На следующий день после полудня я явился в канцелярию полковника, который встретил меня словами: «Хорошо, что пришли. Сегодня же отправляйтесь в Celle-Lager и там передайте от меня старшему русскому офицеру поручику Горожанкину, что все улажено. Русские офицеры, служащие в междусоюзных комиссиях, приравнены в правах к союзным и в случае возобновления войны покидают Германию вместе с ними в дипломатических поездах».
Позже в Celle-Lager я узнал причину моей задержки в Ганновере. Оказывается, английский военный представитель в Германии генерал Yvert, учитывая все усиливающееся недовольство немцев условиями Версальского мира и возможность отказа от подписи договора, а следовательно, связанного с этим отказом возобновления войны, отдал специальный секретный приказ, в котором было сказано: все английские воинские чины, состоящие в Германии в различных комиссиях, имеют дипломатический статус и поэтому должны свободно покинуть Германию.
Для англичан, находящихся в английской зоне, такой дипломатический поезд будет приготовлен на вокзале Ганновер, откуда отойдет в 2 часа пополудни, поэтому:
1) всякий английский военнослужащий, где бы он ни был и из какого бы источника он ни узнал об отказе подписать договор, должен прибыть на станцию Ганновер, безразлично какими средствами, до отхода этого поезда;
2) документы категории «А» уничтожить, документы категории «В» взять с собой, категории «С» сдать под расписку на хранение немецкому коменданту;
3) этот приказ ни в коем случае не должен быть известен русским офицерам, которые у нас на службе.

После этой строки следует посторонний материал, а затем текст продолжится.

(* ===== verification/RbWalk.v ===== *)
(** * Walking along the links: the leftmost and the rightmost node

    The loops of [rb_first], [rb_last], [rb_next], [rb_prev] and [rb_erase]
    that follow left links or right links as far as they go. *)

From S2P Require Import Prelude PTree PSearch RbTree RbHeap.

Section walk.
Context (F : gmap Z rb_node) (s : rb_state).

Lemma plug_nonnull l a c r k k' : Own F s (plug (plug (Node l a c r) k) k') →
  raddr (plug (Node l a c r) k) ≠ NULL.
Proof.
  destruct (plug_node l a c r k) as (? & ? & ? & ? & ->). intros O. by apply Own_ptr in O as [_ ?].
Qed.

Lemma go_left_ok kl : ∀ n y c r k,
  Forall is_FL kl → Own F s (plug (Node Leaf y c r) (kl ++ k)) → (length kl < n)%nat →
  go_left n (raddr (plug (Node Leaf y c r) kl)) s = Ok (y, s).
Proof.
  induction kl as [|f kl IH] using rev_ind; intros n y c r k Hf O Hn; (destruct n as [|n]; [simpl in Hn; lia|]).
  - pose proof (Own_has _ _ _ _ _ _ _ O) as H. simpl. by rd.
  - rewrite Forall_app, Forall_singleton in Hf. destruct Hf as [Hf Hf1].
    destruct f as [ra cr rr|]; [|done]. rewrite length_app in Hn. simpl in Hn.
    rewrite <-app_assoc in O. rewrite plug_app. simpl.
    pose proof O as O'. rewrite plug_app in O'. pose proof (plug_nonnull _ _ _ _ _ _ O') as Hnn.
    pose proof (Own_has F s _ ra cr rr k O') as H. rd. apply (IH n y c r (FL ra cr rr :: k)); [done..|lia].
Qed.

Lemma go_right_ok kl : ∀ n y c l k,
  Forall is_FR kl → Own F s (plug (Node l y c Leaf) (kl ++ k)) → (length kl < n)%nat →
  go_right n (raddr (plug (Node l y c Leaf) kl)) s = Ok (y, s).
Proof.
  induction kl as [|f kl IH] using rev_ind; intros n y c l k Hf O Hn; (destruct n as [|n]; [simpl in Hn; lia|]).
  - pose proof (Own_has _ _ _ _ _ _ _ O) as H. simpl. by rd.
  - rewrite Forall_app, Forall_singleton in Hf. destruct Hf as [Hf Hf1].
    destruct f as [|rl ra cr]; [done|]. rewrite length_app in Hn. simpl in Hn.
    rewrite <-app_assoc in O. rewrite plug_app. simpl.
    pose proof O as O'. rewrite plug_app in O'. pose proof (plug_nonnull _ _ _ _ _ _ O') as Hnn.
    pose proof (Own_has F s rl ra cr _ k O') as H. rd. apply (IH n y c l (FR rl ra cr :: k)); [done..|lia].
Qed.
End walk.

Lemma Own_fuel_ctx F s t k : Own F s (plug t k) → (length k < fuel s)%nat.
Proof.
  intros [O _]. apply owns_length in O. rewrite addrs_plug, length_app in O.
  pose proof (length_caddrs k). unfold fuel. lia.
Qed.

Словом, все русские офицеры, находящиеся в междусоюзных комиссиях, должны остаться в Германии и, следовательно, возвратиться в лагеря военнопленных, где их положение значительно бы ухудшилось, так как немцы видели бы в них своего рода сотрудников союзников.
В Celle мне рассказали, как русские узнали там об этом приказе. Комиссия при Celle-Lager состояла из 5 английских и 7 русских офицеров. Среди английских офицеров был один русский лейтенант Петерсон, сын российского генерального консула в Гааге, прослуживший всю войну в английской разведке.
Старший английский офицер подполковник Шотландской гвардии Мак-Грегор, ознакомившись с этим приказом, вызвал в свой кабинет поручика Горожанкина и лейтенанта Петерсона. Петерсон получил приказание прочесть этот приказ Горожанкину. Когда приказ был прочтен, Мак-Грегор задал два вопроса: «Понял ли Горожанкин этот приказ?» и «Понял ли он, что этот приказ ему не сообщали?». Получив утвердительный ответ, Мак-Грегор успокоился, а поручик Горожанкин немедленно командировал офицера в Ганновер к полковнику Богуславскому с донесением об этом приказе.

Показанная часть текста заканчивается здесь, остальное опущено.